== Your goal ==
Below are entries. Copy exactly the lines running from the line that holds "let* s1 := Singleton_getInstance in" to the line that holds "their one object", with both ends included.

== Given entries ==
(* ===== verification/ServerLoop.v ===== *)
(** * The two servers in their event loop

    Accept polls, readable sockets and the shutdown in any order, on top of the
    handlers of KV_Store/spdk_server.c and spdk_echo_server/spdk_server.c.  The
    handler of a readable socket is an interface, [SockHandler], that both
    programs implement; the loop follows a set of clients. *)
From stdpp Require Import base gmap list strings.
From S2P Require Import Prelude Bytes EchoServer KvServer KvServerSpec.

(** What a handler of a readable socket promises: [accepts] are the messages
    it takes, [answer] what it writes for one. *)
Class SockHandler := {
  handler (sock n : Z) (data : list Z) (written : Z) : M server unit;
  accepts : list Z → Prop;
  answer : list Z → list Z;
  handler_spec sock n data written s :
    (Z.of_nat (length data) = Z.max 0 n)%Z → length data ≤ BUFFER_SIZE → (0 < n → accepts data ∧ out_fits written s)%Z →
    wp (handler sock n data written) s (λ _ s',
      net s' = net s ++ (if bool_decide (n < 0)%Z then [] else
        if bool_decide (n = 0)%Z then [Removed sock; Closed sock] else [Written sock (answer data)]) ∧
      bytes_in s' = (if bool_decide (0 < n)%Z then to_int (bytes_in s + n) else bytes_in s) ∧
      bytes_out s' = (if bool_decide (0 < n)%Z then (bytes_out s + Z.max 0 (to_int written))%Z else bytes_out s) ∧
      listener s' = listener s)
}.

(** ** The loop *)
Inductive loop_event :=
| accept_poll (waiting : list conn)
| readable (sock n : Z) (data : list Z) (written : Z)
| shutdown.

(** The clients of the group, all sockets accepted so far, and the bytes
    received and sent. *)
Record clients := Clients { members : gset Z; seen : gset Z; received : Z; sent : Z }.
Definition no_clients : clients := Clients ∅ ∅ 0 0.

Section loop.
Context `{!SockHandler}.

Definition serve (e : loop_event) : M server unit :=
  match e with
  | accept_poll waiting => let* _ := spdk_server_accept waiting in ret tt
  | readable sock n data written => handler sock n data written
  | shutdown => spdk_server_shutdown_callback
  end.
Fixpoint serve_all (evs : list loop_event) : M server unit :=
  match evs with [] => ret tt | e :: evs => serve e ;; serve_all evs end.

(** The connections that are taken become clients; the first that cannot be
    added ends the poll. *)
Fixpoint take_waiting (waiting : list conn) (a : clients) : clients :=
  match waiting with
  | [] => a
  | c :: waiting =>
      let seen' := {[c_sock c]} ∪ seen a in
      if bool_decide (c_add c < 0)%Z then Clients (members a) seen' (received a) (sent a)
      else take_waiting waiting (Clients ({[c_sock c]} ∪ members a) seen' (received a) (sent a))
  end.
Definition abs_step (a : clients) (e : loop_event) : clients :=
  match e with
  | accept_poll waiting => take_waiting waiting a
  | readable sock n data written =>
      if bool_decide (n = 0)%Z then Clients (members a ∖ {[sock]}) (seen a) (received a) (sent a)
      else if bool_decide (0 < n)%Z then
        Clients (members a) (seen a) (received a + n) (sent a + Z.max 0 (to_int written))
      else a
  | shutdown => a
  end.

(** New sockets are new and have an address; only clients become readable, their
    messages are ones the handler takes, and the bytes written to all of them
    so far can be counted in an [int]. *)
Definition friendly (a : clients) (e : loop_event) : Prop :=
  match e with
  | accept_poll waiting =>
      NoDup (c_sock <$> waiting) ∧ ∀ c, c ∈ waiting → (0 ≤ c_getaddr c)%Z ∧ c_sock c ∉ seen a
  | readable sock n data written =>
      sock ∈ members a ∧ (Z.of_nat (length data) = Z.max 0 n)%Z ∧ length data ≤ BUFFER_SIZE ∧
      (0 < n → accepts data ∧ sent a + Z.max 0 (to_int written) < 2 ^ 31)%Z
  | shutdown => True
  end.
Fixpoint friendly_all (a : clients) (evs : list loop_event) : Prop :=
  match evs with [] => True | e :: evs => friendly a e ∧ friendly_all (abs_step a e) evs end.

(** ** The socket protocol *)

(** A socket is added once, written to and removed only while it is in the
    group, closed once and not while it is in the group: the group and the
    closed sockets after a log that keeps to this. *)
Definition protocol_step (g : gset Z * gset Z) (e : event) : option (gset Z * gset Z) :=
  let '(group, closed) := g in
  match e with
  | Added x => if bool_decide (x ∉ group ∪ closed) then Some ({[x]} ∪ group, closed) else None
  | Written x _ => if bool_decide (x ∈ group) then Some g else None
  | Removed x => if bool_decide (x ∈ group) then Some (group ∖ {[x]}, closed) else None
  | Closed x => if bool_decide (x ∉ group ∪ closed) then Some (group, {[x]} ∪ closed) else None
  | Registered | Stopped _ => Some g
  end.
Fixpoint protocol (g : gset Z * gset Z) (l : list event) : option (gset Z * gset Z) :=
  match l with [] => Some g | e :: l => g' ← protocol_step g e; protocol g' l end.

* * *

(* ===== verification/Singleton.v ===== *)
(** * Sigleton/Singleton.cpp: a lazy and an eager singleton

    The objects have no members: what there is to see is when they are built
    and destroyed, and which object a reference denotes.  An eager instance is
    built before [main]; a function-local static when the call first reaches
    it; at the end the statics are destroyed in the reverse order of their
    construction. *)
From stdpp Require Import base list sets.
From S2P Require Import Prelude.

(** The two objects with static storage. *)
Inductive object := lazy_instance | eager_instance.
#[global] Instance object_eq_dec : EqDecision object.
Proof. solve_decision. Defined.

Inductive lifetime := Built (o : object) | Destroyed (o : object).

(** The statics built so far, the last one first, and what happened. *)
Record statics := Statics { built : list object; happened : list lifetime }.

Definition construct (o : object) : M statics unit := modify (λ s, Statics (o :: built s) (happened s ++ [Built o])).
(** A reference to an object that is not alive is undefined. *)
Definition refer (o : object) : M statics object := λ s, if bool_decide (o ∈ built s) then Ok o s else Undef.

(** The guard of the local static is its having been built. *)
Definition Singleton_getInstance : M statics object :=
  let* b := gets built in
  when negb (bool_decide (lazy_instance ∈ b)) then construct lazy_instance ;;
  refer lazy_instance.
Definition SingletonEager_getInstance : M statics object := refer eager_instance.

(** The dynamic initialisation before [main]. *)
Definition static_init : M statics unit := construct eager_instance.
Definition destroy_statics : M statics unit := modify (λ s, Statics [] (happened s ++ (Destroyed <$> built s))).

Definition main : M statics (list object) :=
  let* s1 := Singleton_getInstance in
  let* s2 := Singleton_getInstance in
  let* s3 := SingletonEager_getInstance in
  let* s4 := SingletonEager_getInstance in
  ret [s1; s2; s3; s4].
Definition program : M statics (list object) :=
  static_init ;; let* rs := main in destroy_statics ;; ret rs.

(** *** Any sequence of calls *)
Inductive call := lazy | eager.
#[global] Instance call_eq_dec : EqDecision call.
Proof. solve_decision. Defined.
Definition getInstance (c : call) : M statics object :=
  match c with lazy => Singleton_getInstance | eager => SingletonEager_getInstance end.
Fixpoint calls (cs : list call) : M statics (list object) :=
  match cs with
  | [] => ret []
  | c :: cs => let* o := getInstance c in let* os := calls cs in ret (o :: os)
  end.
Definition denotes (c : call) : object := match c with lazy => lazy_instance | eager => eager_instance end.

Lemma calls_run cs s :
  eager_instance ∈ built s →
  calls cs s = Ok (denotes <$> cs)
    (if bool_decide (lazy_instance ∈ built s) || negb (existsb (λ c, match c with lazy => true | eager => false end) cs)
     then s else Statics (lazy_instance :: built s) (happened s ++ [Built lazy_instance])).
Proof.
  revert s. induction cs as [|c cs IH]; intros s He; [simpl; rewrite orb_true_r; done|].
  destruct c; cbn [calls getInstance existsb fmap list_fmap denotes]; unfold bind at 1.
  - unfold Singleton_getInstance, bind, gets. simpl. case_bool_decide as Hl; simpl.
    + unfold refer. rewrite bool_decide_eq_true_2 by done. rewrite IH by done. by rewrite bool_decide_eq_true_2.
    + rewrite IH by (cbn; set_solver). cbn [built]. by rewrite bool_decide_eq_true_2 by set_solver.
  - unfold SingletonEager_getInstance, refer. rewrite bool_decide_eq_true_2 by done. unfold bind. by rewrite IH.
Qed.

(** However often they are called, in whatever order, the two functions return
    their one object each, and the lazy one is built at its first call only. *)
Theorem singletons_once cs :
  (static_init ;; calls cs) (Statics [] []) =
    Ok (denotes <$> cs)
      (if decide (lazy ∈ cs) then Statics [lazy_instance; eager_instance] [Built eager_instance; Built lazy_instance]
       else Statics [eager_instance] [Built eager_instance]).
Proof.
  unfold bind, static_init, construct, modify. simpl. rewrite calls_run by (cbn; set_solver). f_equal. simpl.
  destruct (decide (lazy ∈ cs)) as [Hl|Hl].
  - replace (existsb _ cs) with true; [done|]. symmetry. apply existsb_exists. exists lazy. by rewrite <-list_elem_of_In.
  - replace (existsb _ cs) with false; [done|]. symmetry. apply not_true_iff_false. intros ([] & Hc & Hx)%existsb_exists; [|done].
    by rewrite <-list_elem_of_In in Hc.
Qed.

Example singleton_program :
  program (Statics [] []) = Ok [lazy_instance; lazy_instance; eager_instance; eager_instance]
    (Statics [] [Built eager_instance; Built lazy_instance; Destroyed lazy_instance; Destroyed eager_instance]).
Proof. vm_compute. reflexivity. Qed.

== Solution for this problem ==
  let* s1 := Singleton_getInstance in
  let* s2 := Singleton_getInstance in
  let* s3 := SingletonEager_getInstance in
  let* s4 := SingletonEager_getInstance in
  ret [s1; s2; s3; s4].
Definition program : M statics (list object) :=
  static_init ;; let* rs := main in destroy_statics ;; ret rs.

(** *** Any sequence of calls *)
Inductive call := lazy | eager.
#[global] Instance call_eq_dec : EqDecision call.
Proof. solve_decision. Defined.
Definition getInstance (c : call) : M statics object :=
  match c with lazy => Singleton_getInstance | eager => SingletonEager_getInstance end.
Fixpoint calls (cs : list call) : M statics (list object) :=
  match cs with
  | [] => ret []
  | c :: cs => let* o := getInstance c in let* os := calls cs in ret (o :: os)
  end.
Definition denotes (c : call) : object := match c with lazy => lazy_instance | eager => eager_instance end.

Lemma calls_run cs s :
  eager_instance ∈ built s →
  calls cs s = Ok (denotes <$> cs)
    (if bool_decide (lazy_instance ∈ built s) || negb (existsb (λ c, match c with lazy => true | eager => false end) cs)
     then s else Statics (lazy_instance :: built s) (happened s ++ [Built lazy_instance])).
Proof.
  revert s. induction cs as [|c cs IH]; intros s He; [simpl; rewrite orb_true_r; done|].
  destruct c; cbn [calls getInstance existsb fmap list_fmap denotes]; unfold bind at 1.
  - unfold Singleton_getInstance, bind, gets. simpl. case_bool_decide as Hl; simpl.
    + unfold refer. rewrite bool_decide_eq_true_2 by done. rewrite IH by done. by rewrite bool_decide_eq_true_2.
    + rewrite IH by (cbn; set_solver). cbn [built]. by rewrite bool_decide_eq_true_2 by set_solver.
  - unfold SingletonEager_getInstance, refer. rewrite bool_decide_eq_true_2 by done. unfold bind. by rewrite IH.
Qed.

(** However often they are called, in whatever order, the two functions return
    their one object each, and the lazy one is built at its first call only. *)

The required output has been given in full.